ASHLAND — The Ashland Symphony Orchestra’s newest music director and conductor — Michael Repper — earned a new, prestigious title on Sunday.

Repper’s conducting of the New York Youth Symphony’s debut album during the height of the coronavirus pandemic earned a Grammy for Best Orchestral Performance.

It is the first time in Grammy history that a youth orchestra has won the award. Others nominated for the award included the Los Angeles Philharmonic, the Berliner Philharmoniker and musicians from the University of Michigan.

The Ashland Symphony Orchestra Board of Directors hired Repper in May 2022, ending the board’s two-year search for a new conductor.

The album that won the Grammy features world premiere recordings of works by Florence Price, Jessie Montgomery and Valerie Coleman. It reached #1 on the Billboard Charts and plays on the radio around the world.

Listen to it here.

Ashland is the smallest community to support a full-size professional symphony orchestra.

Martha Buckner, the symphony’s executive director, said it’s exciting to have a Grammy-winning conductor in house.

“To have somebody who is young and excited and forward thinking, it’s great,” Buckner said.

She said she looks forward to Repper continuing to build connections between the orchestra and the youth through its Youth Fan Club for students in grades 9-12, along with university students. 

“He has strong feelings about what orchestras need to do in order to continue into the future,” she said.

Repper, 32, got into conducting when he was 8 years old, when he was invited on stage to be a conductor at a children’s concert. He called the experience “transformational” during a December 2022 interview on Good Morning America.
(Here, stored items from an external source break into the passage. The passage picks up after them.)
Lemma tree_in_links (E : list link) t :
  tree_in (children_dict E) t -> forall e, e ∈ links_of t -> e ∈ E.
Proof.
  induction t as [u|p l IHl r IHr]; simpl; [set_solver|].
  intros (Hp & Hl & Hr) e. rewrite elem_of_cons, elem_of_app.
  intros [->|[He|He]]; [|by apply IHl|by apply IHr].
  unfold children_dict in Hp. apply elem_of_list_to_map_2 in Hp.
  apply list_elem_of_fmap in Hp as ([ch q] & Heq & Hin). simpl in Heq.
  by injection Heq as <- <-.
Qed.

Lemma tree_of_sound n E t : tree_of n E = Some t -> tree_for n E t.
Proof.
  intros Ht.
  apply tree_of_Some in Ht
    as ((root & _ & Hb) & Hlen & Hndp & Hpn & Hndc & Hnd & Hlv & Hin).
  apply tree_below_spec in Hb as (_ & Htin & Hleaves).
  assert (Hni : NoDup (inner t)).
  { rewrite nodes_perm in Hnd. apply NoDup_app in Hnd. tauto. }
  assert (Hnl : NoDup (links_of t)).
  { apply (NoDup_fmap_1 snd). fold (parents (links_of t)).
    by rewrite parents_links_of. }
  assert (Hsub : links_of t ⊆+ E).
  { apply NoDup_submseteq; [done|]. by apply tree_in_links. }
  assert (Hsub' : parents E ⊆+ inner t).
  { apply NoDup_submseteq; [done|]. by apply Forall_forall. }
  assert (Hperm : links_of t ≡ₚ E).
  { apply submseteq_length_Permutation; [done|].
    apply submseteq_length in Hsub'.
    rewrite <- parents_links_of in Hsub'. unfold parents in Hsub'.
    by rewrite !length_fmap in Hsub'. }
  split; [done|done| |].
  - intros j. split.
    + rewrite Forall_forall in Hleaves. apply Hleaves.
    + intros Hj. rewrite Forall_forall in Hlv. apply Hlv.
      apply elem_of_seqZ. lia.
  - rewrite <- parents_links_of, Hperm. done.
Qed.

Lemma is_tree_sound n E : is_tree n E = true -> exists t, tree_for n E t.
Proof.
  intros Ht. apply is_tree_Some in Ht as [t Ht].
  exists t. by apply tree_of_sound.
Qed.

(** ** The diffs of a valid sequence form a valid stream *)

Lemma filter_iff_Forall {A} (P Q : A -> Prop) `{!forall y, Decision (P y)}
    `{!forall y, Decision (Q y)} (l : list A) :
  Forall (fun x => P x <-> Q x) l -> filter P l = filter Q l.
Proof.
  induction 1 as [|x l HPQ _ IH]; [done|].
  rewrite !filter_cons, IH.
  destruct (decide (P x)), (decide (Q x)); tauto.
Qed.

Lemma filter_split {A} (P Q R : A -> Prop) `{!forall y, Decision (P y)}
    `{!forall y, Decision (Q y)} `{!forall y, Decision (R y)} (l : list A) :
  Forall (fun x => (P x <-> Q x \/ R x) /\ ~ (Q x /\ R x)) l ->
  filter P l ≡ₚ filter Q l ++ filter R l.
Proof.
  induction 1 as [|x l [HP HQR] _ IH]; [done|].
  rewrite !filter_cons.
  destruct (decide (P x)), (decide (Q x)), (decide (R x)); try tauto.
  - simpl. by constructor.
  - rewrite IH. apply Permutation_middle.
Qed.

Lemma filter_none {A} (P : A -> Prop) `{!forall y, Decision (P y)} (l : list A) :
  Forall (fun x => ~ P x) l -> filter P l = [].
Proof.
  induction 1 as [|x l Hx _ IH]; [done|].
  by rewrite filter_cons_False.
Qed.

Section DiffsStream.
Context {F : Type} `{!Float F}.
Implicit Types (used : gmap Z (list (edge F))) (rin : list (edge F)).
Variables (n m : Z) (recs : list (record F)).
Hypothesis Hvalid : valid_records n m recs = true.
“So much of my life is because of that and because of people who have looked out for young musicians,” he said shortly after the album was nominated for the Grammy.

“This whole project is a testament to the awesome, awesome impact that young people can have when they feel empowered to give it their all. It’s a remarkable moment, not just for this orchestra, but for young musicians everywhere,” Repper said.
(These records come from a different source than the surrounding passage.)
(** * PokeMCP: the tool handlers of [server.py], embedded and verified

    The server exposes seven tool handlers that translate a tool call
    into one or two GET requests against the PokeAPI and reshape the
    JSON answer into a small dictionary.  This development embeds the
    handlers of [server.py] as Rocq functions and proves the properties
    the specification states about them.

    Modelling conventions.
    - A Python [str] is a [string]; an [ascii] stands for the code point
      of the same number, so the strings covered are those over
      U+0000..U+00FF.
    - A value produced by [response.json()] is a [pyval]; JSON numbers are
      integers (the fields the handlers read are integers upstream).
    - A Python [dict] is an association list in insertion order; a key is
      looked up at its first entry.
    - The upstream API is a function from the requests already issued
      and the requested URL to what the HTTP client observes.
    - Calls to [logger] do not influence any returned value and are left
      out. *)

From Stdlib Require Import String Ascii ZArith List Bool Lia.
From Stdlib Require Import DecimalString DecimalPos DecimalZ.
Import ListNotations.

Set Warnings "-register-all".

Open Scope string_scope.
Open Scope Z_scope.

(* ================================================================= *)
(** ** Python values *)

Module Py.

(** Hashable values, the keys of a [dict]. *)
Inductive pykey : Type :=
| KNone
| KBool (b : bool)
| KInt (z : Z)
| KStr (s : string).

Inductive pyval : Type :=
| PNone
| PBool (b : bool)
| PInt (z : Z)
| PStr (s : string)
| PList (l : list pyval)
| PDict (d : list (pykey * pyval)).

Definition pydict : Type := list (pykey * pyval).

(** The exceptions the handlers can meet while they take a response
    apart.  Each carries what [str(e)] needs. *)
Inductive pyexc : Type :=
| AttributeError (type_name attr : string)
| NotSubscriptable (type_name : string)
| NotIterable (type_name : string)
| BadIndex (type_name : string)
| KeyError (key : string)
| Unhashable (type_name : string).

(** The result of evaluating an expression: a value or a raised
    exception. *)
Inductive exn (A : Type) : Type :=
| Ok (a : A)
| Raise (e : pyexc).
Arguments Ok {A} a.
Arguments Raise {A} e.

Definition bind {A B : Type} (m : exn A) (k : A -> exn B) : exn B :=
  match m with
  | Ok a => k a
  | Raise e => Raise e
  end.

Notation "x <- m ;; k" := (bind m (fun x => k))
  (at level 61, m at next level, right associativity).

(** [type(v).__name__] *)
Definition type_name (v : pyval) : string :=
  match v with
  | PNone => "NoneType"
  | PBool _ => "bool"
  | PInt _ => "int"
  | PStr _ => "str"
  | PList _ => "list"
  | PDict _ => "dict"
  end.

Definition of_key (k : pykey) : pyval :=
  match k with
  | KNone => PNone
  | KBool b => PBool b
  | KInt z => PInt z
  | KStr s => PStr s
  end.

(** [hash(v)] succeeds on everything but lists and dicts. *)
Definition to_key (v : pyval) : exn pykey :=
  match v with
  | PNone => Ok KNone
  | PBool b => Ok (KBool b)
  | PInt z => Ok (KInt z)
  | PStr s => Ok (KStr s)
  | PList _ => Raise (Unhashable "list")
  | PDict _ => Raise (Unhashable "dict")
  end.

(** Equality of keys: [True == 1] and [False == 0]. *)
Definition key_num (k : pykey) : option Z :=
  match k with
  | KBool true => Some 1
  | KBool false => Some 0
  | KInt z => Some z
  | _ => None
  end.

Definition key_eqb (a b : pykey) : bool :=
  match a, b with
  | KNone, KNone => true
  | KStr s, KStr t => String.eqb s t
  | _, _ =>
      match key_num a, key_num b with
      | Some x, Some y => Z.eqb x y
      | _, _ => false
      end
  end.

(** [bool(v)] *)
Definition truthy (v : pyval) : bool :=
  match v with
  | PNone => false
  | PBool b => b
  | PInt z => negb (Z.eqb z 0)
  | PStr s => negb (String.eqb s "")
  | PList l => match l with [] => false | _ => true end
  | PDict d => match d with [] => false | _ => true end
  end.

(** Dictionary lookup under a [str] key. *)
Fixpoint lookup (d : pydict) (k : string) : option pyval :=
  match d with
  | [] => None
  | (k', v) :: d' => if key_eqb k' (KStr k) then Some v else lookup d' k
  end.

(** [d[key] = v]: an existing key keeps its place. *)
Fixpoint dict_set (d : pydict) (k : pykey) (v : pyval) : pydict :=
  match d with
  | [] => [(k, v)]
  | (k', v') :: d' =>
      if key_eqb k' k then (k', v) :: d' else (k', v') :: dict_set d' k v
  end.

(** [v.get(key, default)]; only a [dict] has the method. *)
Definition get_default (v : pyval) (k : string) (default : pyval) : exn pyval :=
  match v with
  | PDict d => Ok (match lookup d k with Some x => x | None => default end)
  | _ => Raise (AttributeError (type_name v) "get")
  end.

(** [v.get(key)] *)
Definition get (v : pyval) (k : string) : exn pyval :=
  get_default v k PNone.

(** [v[key]] for a [str] key. *)
Definition subscript (v : pyval) (k : string) : exn pyval :=
  match v with
  | PDict d =>
      match lookup d k with
      | Some x => Ok x
      | None => Raise (KeyError k)
      end
  | PList _ => Raise (BadIndex "list")
  | PStr _ => Raise (BadIndex "string")
  | _ => Raise (NotSubscriptable (type_name v))
  end.

Fixpoint chars (s : string) : list pyval :=
  match s with
  | EmptyString => []
  | String c s' => PStr (String c EmptyString) :: chars s'
  end.

(** [iter(v)]: the elements of a list, the keys of a dict, the
    characters of a string. *)
Definition iterate (v : pyval) : exn (list pyval) :=
  match v with
  | PList l => Ok l
  | PDict d => Ok (map (fun kv => of_key (fst kv)) d)
  | PStr s => Ok (chars s)
  | _ => Raise (NotIterable (type_name v))
  end.

(** [v == s] for a [str] literal [s]. *)
Definition eq_str (v : pyval) (s : string) : bool :=
  match v with
  | PStr t => String.eqb t s
  | _ => false
  end.

(** [[f(t) for t in l]] *)
Fixpoint list_comp (f : pyval -> exn pyval) (l : list pyval) : exn (list pyval) :=
  match l with
  | [] => Ok []
  | t :: l' =>
      x <- f t ;;
      xs <- list_comp f l' ;;
      Ok (x :: xs)
  end.

(** [{fk(s): fv(s) for s in l}], filling [acc]: the key expression is
    evaluated before the value expression, then the entry is stored. *)
Fixpoint dict_comp (fk fv : pyval -> exn pyval) (l : list pyval) (acc : pydict)
  : exn pydict :=
  match l with
  | [] => Ok acc
  | s :: l' =>
      k <- fk s ;;
      v <- fv s ;;
      k' <- to_key k ;;
      dict_comp fk fv l' (dict_set acc k' v)
  end.

(** *** Strings *)

(** [str.lower] on U+0000..U+00FF: the letters A-Z and the capital
    letters U+00C0..U+00DE, the multiplication sign U+00D7 apart, move
    up by 32. *)
Definition lower_char (c : ascii) : ascii :=
  let n := nat_of_ascii c in
  if ((65 <=? n) && (n <=? 90))%nat
     || ((192 <=? n) && (n <=? 222) && negb (n =? 215))%nat
  then ascii_of_nat (n + 32)
  else c.

Fixpoint lower (s : string) : string :=
  match s with
  | EmptyString => EmptyString
  | String c s' => String (lower_char c) (lower s')
  end.

(** [s.replace(old, new)].  [skip] counts the characters of a match
    that are still to be dropped, so that matches do not overlap. *)
Fixpoint replace_from (old new : string) (skip : nat) (s : string) : string :=
  match s with
  | EmptyString => EmptyString
  | String c s' =>
      match skip with
      | S n => replace_from old new n s'
      | O =>
          if String.prefix old s
          then new ++ replace_from old new (Nat.pred (String.length old)) s'
          else String c (replace_from old new O s')
      end
  end.

(** With an empty [old], Python puts [new] before every character and
    at the end. *)
Fixpoint intersperse (new s : string) : string :=
  match s with
  | EmptyString => new
  | String c s' => new ++ String c (intersperse new s')
  end.

Definition replace (old new s : string) : string :=
  match old with
  | EmptyString => intersperse new s
  | _ => replace_from old new O s
  end.

(** [v.replace(old, new)]; only a [str] has the method here. *)
Definition replace_method (v : pyval) (old new : string) : exn string :=
  match v with
  | PStr s => Ok (replace old new s)
  | _ => Raise (AttributeError (type_name v) "replace")
  end.

(** [str(n)] for an [int]. *)
Definition str_of_int (n : Z) : string :=
  NilZero.string_of_int (Z.to_int n).

Definition quote : string := String (ascii_of_nat 39) EmptyString.

(** [str(e)], with the interpreter's wording. *)
Definition str_of_exc (e : pyexc) : string :=
  match e with
  | AttributeError t a =>
      quote ++ t ++ quote ++ " object has no attribute " ++ quote ++ a ++ quote
  | NotSubscriptable t => quote ++ t ++ quote ++ " object is not subscriptable"
  | NotIterable t => quote ++ t ++ quote ++ " object is not iterable"
  | BadIndex "list" => "list indices must be integers or slices, not str"
  | BadIndex t => t ++ " indices must be integers, not " ++ quote ++ "str" ++ quote
  | KeyError k => quote ++ k ++ quote
  | Unhashable t => "unhashable type: " ++ quote ++ t ++ quote
  end.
The album, released April 8, 2022, came out of the realities of the COVID-19 pandemic’s lockdown. Matteo Paoli, a trombone musician on the New York Youth Symphony, said in a Good Morning America interview that the symphony held one concert in March 2020 before lockdowns meant the group could no longer meet for rehearsals or performances.

Repper said the idea to record an album was born out of a desire to provide the symphony an experience they wouldn’t get during the pandemic. The conductor said recording the album itself took place over a span of four or five days in November 2020.

“It was done in groups,” he said. “Everyone had to be spread out.”

“Recording an album is a lot of work,” said Paoli. “But you put the element of covid, a virus, into all of that and it just becomes an even crazier task.”